Cr, Mo and W alloying additions in Ni and their effect on passivity

• Published in: Electrochimica acta Vol. 49; no. 17; pp. 3015 - 3027
• Main Authors: Lloyd, Amy C, Noël, James J, McIntyre, Stewart, Shoesmith, David W
• Format: Journal Article Conference Proceeding
• Language: English
• Published: Oxford Elsevier Ltd 30.07.2004; Elsevier
• Subjects: Anodic polarization; Applied sciences; Corrosion; Corrosion mechanisms; Exact sciences and technology; Metals. Metallurgy; Ni–Cr–Mo alloys; Passivity; Point defect model; Ni–Cr–Mo alloys; Point defect model; Corrosion; Passivity; Anodic polarization; Nickel base alloys; Passivation potential; Electrochemical corrosion; Surface segregation; Secondary ion mass spectrometry; Multi-element alloys; Surface structure; Corrosion resistance; Ni-Cr-Mo alloys; Chemical composition
• ISSN: 0013-4686; 1873-3859
• DOI: 10.1016/j.electacta.2004.01.061

The passive corrosion properties of a series of Ni–Cr–Mo alloys were investigated.

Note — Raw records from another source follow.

Lemma connect_mainchain_tip_ok info o tips :
  info_prev_block_hash info = extract_tip (tip_info (mainchain_tip tips)) →
  (∀ t, tip_info (mainchain_tip tips) = Some t → info_height info = u32_add (info_height t) 1) →
  (∀ cm p, o = Some cm → data_prev_side_hash (sidechain_header_data cm) = Some p →
    is_Some (sidechain_tips tips !! p)) →
  ∃ tips', connect_mainchain_tip info o tips = Ok tips' ∧
    tip_info (mainchain_tip tips') = Some info.
Proof.
  intros Hp Hh Ho. unfold connect_mainchain_tip.
  rewrite bool_decide_eq_true_2 by exact Hp. simpl.
  assert (∀ w, ∃ tips', match o with
      | Some c => connect_sidechain_tip (info_block_hash info) w
                    (sidechain_block_hash c) (sidechain_header_data c) tips
      | None => Ok tips
      end = Ok tips') as Hside.
  { intros w. destruct o as [cm|]; [|by eexists]. unfold connect_sidechain_tip.
    destruct (data_prev_side_hash (sidechain_header_data cm)) as [p|] eqn:Hpr.
    - destruct (Ho cm p eq_refl Hpr) as [i ->]. simpl.
      destruct (sidechain_tips tips !! _); by eexists.
    - simpl. destruct (sidechain_tips tips !! _); by eexists. }
  destruct (Hside (work_add (cumulative_work (mainchain_tip tips)) (info_work info)))
    as [tips' Htips'].
  destruct (tip_info (mainchain_tip tips)) as [t|].
  - rewrite bool_decide_eq_true_2 by by apply Hh. simpl. rewrite Htips'. by eexists.
  - simpl. rewrite Htips'. by eexists.
Qed.

Definition connect_event info : option MainchainEvent :=
  ConnectBlock info <$> main_block_infos ar !! info_block_hash info.

Lemma connect_line tips o l evs :
  requests_judged → infos_stored → tip_info (mainchain_tip tips) = o → upward o l →
  ∃ tips', foldM connect_one (with_tips tips, o, evs) l
    = Ok (with_tips tips', default o (Some <$> last l), evs ++ omap connect_event l) ∧
    tip_info (mainchain_tip tips') = default o (Some <$> last l).
Proof.
  intros Hj Hs. revert tips o evs; induction l as [|info l IH]; intros tips o evs Htip Hup.
  - exists tips. simpl. by rewrite app_nil_r.
  - destruct Hup as (Hst & Hp & Hh & Hup).
    destruct (Hs (info_block_hash info)) as [bi Hbi]; [by eexists|].
    destruct (connectable_commitment_ok tips (info_block_hash info) bi Hj Hbi) as (cm & Hcm & Hcm').
    destruct (connect_mainchain_tip_ok info cm tips) as (tips1 & Ht1 & Htip1);
      [by rewrite Htip|by rewrite Htip|done|].
    destruct (IH tips1 (Some info) (evs ++ [ConnectBlock info bi]) Htip1 Hup) as (tips' & H' & Htip').
    exists tips'. cbn [foldM].
    assert (connect_one (with_tips tips, o, evs) info
      = Ok (with_tips tips1, Some info, evs ++ [ConnectBlock info bi])) as ->.
    { unfold connect_one, get_main_block_info, connect_main. simpl. rewrite Hbi. simpl.
      rewrite Hcm. simpl. by rewrite Ht1. }
    rewrite bind_Ok, H'. rewrite last_cons. split; [|by rewrite Htip'; destruct (last l)].
    assert (connect_event info = Some (ConnectBlock info bi)) as He
      by (unfold connect_event; by rewrite Hbi).
    simpl. rewrite He, <-app_assoc. by destruct (last l).
Qed.

(** ** The line up to the mainchain's tip *)
Context (Hheights : heights_agree).

Lemma main_lineage_tips tips : main_lineage (with_tips tips) = main_lineage ar.
Proof. reflexivity. Qed.

Lemma main_rev_tips tips : main_rev (with_tips tips) = main_rev ar.
Proof.
  unfold main_rev, get_nth_main_ancestor. rewrite main_lineage_tips.
  unfold get_main_header_info, main_ancestors_next. f_equal.
Qed.

Lemma main_rev_line b h s fuel : main_block_hash_to_height ar !! b = Some h → 0 ≤ s →
  h - s + 1 ≤ Z.of_nat fuel →
  ∃ l : list (BtcBlockHash * BlockHeaderInfo),
    ancestors_rev_collect (main_rev ar) fuel (ancestors_rev_new b s) = Ok (l.*2) ∧
    line main_ops (main_tree ar) b h s l.
Proof.
  intros Hh Hs Hf. pose proof (tw_height _ _ (aw_main _ Hwf) b h Hh) as [info Hinfo]. simpl in Hinfo.
  apply (rev_collect_line main_ops (main_tree ar) (aw_main _ Hwf) (main_rev ar) snd b h); try done.
  - simpl. unfold get_main_header_info. rewrite Hinfo. simpl. f_equal.
    pose proof (Hheights b info Hinfo). congruence.
  - intros n k hk Hk Hn. by apply main_take with hk.
Qed.

(** [o] is where the line up to [b] starts from height [s] on. *)
Definition starts_at b h s (o : option BlockHeaderInfo) : Prop :=
  match o with
  | None => s = 0
  | Some t => s = info_height t + 1 ∧ s ≤ h + 1 ∧ stored t ∧
      nsteps (main_parent ar) (Z.to_nat (h + 1 - s)) b (info_block_hash t)
  end.

Section Line.
Context (b : BtcBlockHash) (h : Z) (Hh : main_block_hash_to_height ar !! b = Some h).

(** A block of the line is stored at the height that its position says, and the rest
    of the line starts at it. *)
Lemma line_at s l i k v :
  0 ≤ s → line main_ops (main_tree ar) b h s l → l !! i = Some (k, v) →
  info_block_hash v = k ∧ stored v ∧ info_height v = s + Z.of_nat i ∧
  s + Z.of_nat i ≤ h ≤ u32_MAX ∧ starts_at b h (s + Z.of_nat i + 1) (Some v).
Proof.
  intros Hs [Hlen Hrun] Hi. destruct (Hrun i (k, v) Hi) as [Hst Hv]. simpl in Hst, Hv.
  apply lookup_lt_Some in Hi. pose proof (stored_hash k v Hv) as Hk.
  assert (stored v) as Hsv by (unfold stored; by rewrite Hk).
  assert (main_block_hash_to_height ar !! k = Some (s + Z.of_nat i)) as Hks.
  { destruct (ancestor_at_height _ _ (tw_linked _ _ (aw_main _ Hwf))
      (h - s - Z.of_nat i) b k h) as (_ & _ & Hx).
    - by apply (tw_height _ _ (aw_main _ Hwf) b h).
    - by apply lin_height_of.
    - split; [lia|]. by apply (nsteps_parent_of main_ops (main_tree ar) (aw_main _ Hwf)).
    - apply lin_height_of in Hx. simpl in Hx. rewrite Hx. f_equal. lia. }
  assert (info_height v = s + Z.of_nat i) as Hiv
    by (pose proof (Hheights k v Hv); congruence).
  destruct (known_height main_ops _ (aw_main _ Hwf) b) as (h2 & Hh2 & [_ ?]);
    [by apply (tw_height _ _ (aw_main _ Hwf) b h)|].
  simpl in Hh2. assert (h2 = h) as -> by congruence.
  split_and!; [done|done|done|lia|done|]. simpl. split_and!; [lia|lia|done|].
  rewrite Hk. by replace (Z.to_nat (h + 1 - (s + Z.of_nat i + 1)))
    with (Z.to_nat (h - s - Z.of_nat i)) by lia.
Qed.

(** The first block of a line is on top of where the line starts. *)
Lemma line_first s o k v l :
  0 ≤ s → starts_at b h s o → line main_ops (main_tree ar) b h s ((k, v) :: l) →
  info_prev_block_hash v = extract_tip o.
Proof.
  intros Hs Ho Hline. destruct (line_at s _ 0 k v Hs Hline eq_refl) as (Hk & Hst & Hhv & Hle & _).
  destruct (tw_header _ _ (aw_main _ Hwf) _ v Hst) as (_ & _ & h' & Hh' & Hab).
  pose proof (Hheights _ v Hst) as Hhk. simpl in Hh', Hab.
  assert (h' = s) as -> by (rewrite Hhk in Hh'; injection Hh'; lia).
  destruct o as [t|]; simpl in Ho |- *.
  - destruct Ho as (-> & _ & Hstt & Hnt). pose proof (Hheights _ _ Hstt) as Hht.
    destruct (known_height main_ops _ (aw_main _ Hwf) (info_block_hash t)) as (h2 & Hh2 & [? _]);
      [by eexists|]. simpl in Hh2. assert (h2 = info_height t) as -> by congruence.
    destruct (proj2 Hline 0%nat (k, v) eq_refl) as [Hsk Hv]. simpl in Hsk, Hv.
    replace (Z.to_nat (h + 1 - (info_height t + 1)))
      with (Z.to_nat (h - (info_height t + 1) - 0) + 1)%nat in Hnt by lia.
    apply nsteps_add_inv in Hnt as (k' & Hk' & (v' & Hv' & Hp')%nsteps_once_inv). simpl in Hv', Hp'.
    apply (nsteps_parent_of main_ops (main_tree ar) (aw_main _ Hwf)) in Hk', Hsk.
    assert (k' = k) as -> by by eapply nsteps_det. assert (v' = v) as -> by congruence.
    unfold main_prev in Hp'. by case_decide; simplify_eq.
  - subst s. unfold main_prev in Hab. case_decide as Hz; [done|]. simpl in Hab. lia.
Qed.

Lemma line_upward s o l :
  0 ≤ s → starts_at b h s o → line main_ops (main_tree ar) b h s l → upward o (l.*2).
Proof.
  revert s o; induction l as [|[k v] l IH]; intros s o Hs Ho Hline; [done|].
  destruct (line_at s _ 0 k v Hs Hline eq_refl) as (Hk & Hst & Hhv & Hle & Hnext).
  rewrite fmap_cons. simpl. split_and!; [done|by eapply line_first| |].
  - intros t ->. destruct Ho as (Hot & _ & Hstt & _). pose proof (Hheights _ _ Hstt) as Hht.
    destruct (known_height main_ops _ (aw_main _ Hwf) (info_block_hash t)) as (h2 & Hh2 & [? _]);
      [by eexists|]. simpl in Hh2. assert (h2 = info_height t) as -> by congruence.
    rewrite u32_add_small; lia.
  - apply (IH (s + 1)); [lia| |].
    + by replace (s + 1) with (s + Z.of_nat 0 + 1) by lia.
    + apply (line_drop main_ops (main_tree ar) b h s ((k, v) :: l) 1 Hline); simpl; lia.
Qed.

Lemma upward_take o l n : upward o l → upward o (take n l).
Proof.
  revert o n; induction l as [|info l IH]; intros o [|n]; simpl; [done..|].
  intros (? & ? & ? & ?). eauto.
Qed.

(** Where the rest of a line starts is not its end, and its height is counted. *)
Lemma starts_before s o : 0 ≤ s ≤ h → starts_at b h s o →
  extract_tip o ≠ b ∧ start_height o = s.
Proof.
  intros Hs Ho. destruct (tw_height _ _ (aw_main _ Hwf) b h Hh) as [vb Hvb]. simpl in Hvb.
  destruct (tw_header _ _ (aw_main _ Hwf) b vb Hvb) as (_ & Hnz & _).
  destruct o as [t|]; simpl in Ho |- *; [|by split; [intros <-|]].
  destruct Ho as (-> & _ & Hst & _). pose proof (Hheights _ _ Hst) as Hht. split.
  - intros <-. rewrite Hht in Hh. injection Hh. lia.
  - destruct (known_height main_ops _ (aw_main _ Hwf) b) as (h2 & Hh2 & [_ ?]); [by eexists|].
    simpl in Hh2. assert (h2 = h) as -> by congruence. rewrite u32_add_small; lia.
Qed.

Lemma starts_end s o : s = h + 1 → 0 ≤ h → starts_at b h s o → extract_tip o = b.
Proof.
  intros -> H0 Ho. destruct o as [t|]; simpl in Ho; [|lia]. destruct Ho as (_ & _ & _ & Hn).
  rewrite Z.sub_diag in Hn. by apply nsteps_0_inv in Hn.
Qed.

Lemma line_end s o l : 0 ≤ s ≤ h + 1 → 0 ≤ h → starts_at b h s o →
  line main_ops (main_tree ar) b h s l → extract_tip (default o (Some <$> last l.*2)) = b.
Proof.
  intros Hs H0 Ho Hline. pose proof (proj1 Hline) as Hlen.
  destruct (decide (s = h + 1)) as [Heq|Hne].
  { assert (l = []) as -> by (apply length_zero_iff_nil; lia). by apply (starts_end s). }
  destruct (lookup_lt_is_Some_2 l (length l - 1)) as [[k v] Hkv]; [lia|].
  destruct (line_at s l _ k v (proj1 Hs) Hline Hkv) as (_ & _ & _ & _ & Hat).
  assert (last l.*2 = Some v) as ->.
  { rewrite last_lookup, list_lookup_fmap, length_fmap.
    by replace (pred (length l)) with (length l - 1)%nat by lia; rewrite Hkv. }
  apply (starts_end _ (Some v)) in Hat; [done|lia|done].
Qed.

Lemma start_height_eq s o : 0 ≤ s ≤ u32_MAX → starts_at b h s o → start_height o = s.
Proof.
  intros Hs Ho. destruct o as [t|]; simpl in *; [|done]. destruct Ho as (-> & _).
  by rewrite u32_add_small.
Qed.

(** The loop over the batches connects the rest of a line, and counts it. *)
Lemma connect_up s l tips o evs fuel p :
  requests_judged → infos_stored → 0 ≤ s → 0 ≤ h →
  tip_info (mainchain_tip tips) = o → starts_at b h s o →
  line main_ops (main_tree ar) b h s l → s ≤ h + 1 → (length l ≤ fuel)%nat →
  0 ≤ done_ p → done_ p + Z.of_nat (length l) ≤ u32_MAX →
  ∃ tips', connect_up_to fuel b (with_tips tips, o, evs) p
    = (mkProgress (phase p) (done_ p + Z.of_nat (length l)) (total_ p) (sync_tip_height p),
       Ok (with_tips tips', evs ++ omap connect_event l.*2)) ∧
    mainchain_tip_hash (mainchain_tip tips') = b.
Proof.
  intros Hj Hi. revert s l tips o evs p. induction fuel as [|fuel IH];
    intros s l tips o evs p Hs H0 Htip Ho Hline Hle Hf Hd Hdl;
    pose proof (proj1 Hline) as Hlen.
  all: destruct (decide (s = h + 1)) as [Heq|Hne].
  1, 3: assert (l = []) as -> by (apply length_zero_iff_nil; lia); exists tips;
    pose proof (starts_end s o Heq H0 Ho) as Hend; simpl; rewrite decide_True by done;
    rewrite app_nil_r, Z.add_0_r; split; [by destruct p|];
    unfold mainchain_tip_hash; by rewrite Htip.
  1: lia.
  destruct (starts_before s o ltac:(lia) Ho) as [Hnb Hsh].
  cbn [connect_up_to]. rewrite decide_False by done. rewrite Hsh.
  rewrite main_rev_tips.
  destruct (main_rev_line b h s (S (length l)) Hh Hs) as (l' & Hl' & Hline'); [lia|].
  rewrite (line_unique main_ops _ (aw_main _ Hwf) b h s l' l Hline' Hline) in Hl'.
  rewrite (rev_take_collect _ SYNC_BATCH_SIZE _ _ _ Hl'), bind_Ok.
  set (n := SYNC_BATCH_SIZE).
  pose proof (upward_take _ _ n (line_upward s o l Hs Ho Hline)) as Hup.
  destruct (connect_line tips o (take n l.*2) evs Hj Hi Htip Hup) as (tips1 & -> & Htip1).
  rewrite bind_Ok. set (o1 := default o (Some <$> last (take n l.*2))).
  set (m := length (take n l.*2)).
  assert (m = n `min` length l)%nat as Hm
    by (unfold m; by rewrite length_take, length_fmap).
  assert (0 < m ≤ length l)%nat as Hm' by (unfold n, SYNC_BATCH_SIZE in Hm; lia).
  assert (starts_at b h (s + Z.of_nat m) o1) as Ho1.
  { unfold o1. destruct (lookup_lt_is_Some_2 l (m - 1)) as [[k v] Hkv]; [lia|].
    assert (last (take n l.*2) = Some v) as ->.
    { rewrite last_lookup. fold m. replace (pred m) with (m - 1)%nat by lia.
      rewrite lookup_take_Some. split; [|lia]. rewrite list_lookup_fmap, Hkv. done. }
    destruct (line_at s l (m - 1) k v Hs Hline Hkv) as (_ & _ & _ & _ & Hat). simpl default.
    by replace (s + Z.of_nat m) with (s + Z.of_nat (m - 1) + 1) by lia. }
  assert (drop n l.*2 = (drop m l).*2) as Hdrop.
  { rewrite <-fmap_drop. destruct (Nat.le_gt_cases n (length l)).
    - by replace m with n by lia.
    - rewrite !drop_ge; [done|lia|lia]. }
  destruct (IH (s + Z.of_nat m) (drop m l) tips1 o1 (evs ++ omap connect_event (take n l.*2))
    (add_done (Z.of_nat m) p)) as (tips' & Hres & Hend).
  1-4: first [done|lia].
  - by apply line_drop; [|lia|lia].
  - lia.
  - rewrite length_drop. lia.
  - simpl. rewrite u32_add_small by lia. lia.
  - simpl. rewrite u32_add_small, length_drop by lia. lia.
  - exists tips'. split; [|done]. rewrite Hres. simpl.
    rewrite u32_add_small, length_drop by lia. f_equal.
    + f_equal. lia.
    + rewrite <-app_assoc, <-omap_app, <-Hdrop. by rewrite take_drop.
Qed.
End Line.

The alloys studied were C22, C2000, C276, C4 and 625. Potentiostatic experiments at potentials within the passive range were obtained as a function of temperature (25–85 °C) for each alloy. Each specimen was subsequently analyzed by time-of-flight secondary ion mass spectrometry (TOF SIMS) and X-ray photoelectron spectroscopy (XPS). Results indicated that much lower passive dissolution currents, and a much slower attainment of steady-state conditions, were observed on those alloys with >20 wt.% Cr content. These alloys also consistently showed only a minor temperature dependence of the passive current. The surface analyses showed that the high-Cr alloys were able to build thicker oxides with a layered structure consisting of an inner Cr–Ni oxide layer and an outer Mo/Cr oxide. By contrast, such a high-Cr content inner layer and structured elemental distribution were not achieved with alloys having a lower bulk Cr content. For low potentials (200 mV), when Cr dissolution can only occur as Cr(III), additional alloying elements, specifically Mo and W, exert little influence on passive current densities. At 500 mV, a potential at which Cr(VI) release appears to start, the presence of Mo, and especially W, in the outer regions of the oxide suppresses passive dissolution. This may be due to the low dissolution rate of the W-containing surface oxide layer, but some influence of W on the defect density within the oxide cannot be ruled out. The observed temperature dependence for high-Cr alloys (C22, C2000) reflects the lack of steady state and cannot be interpreted as an accurate activation energy.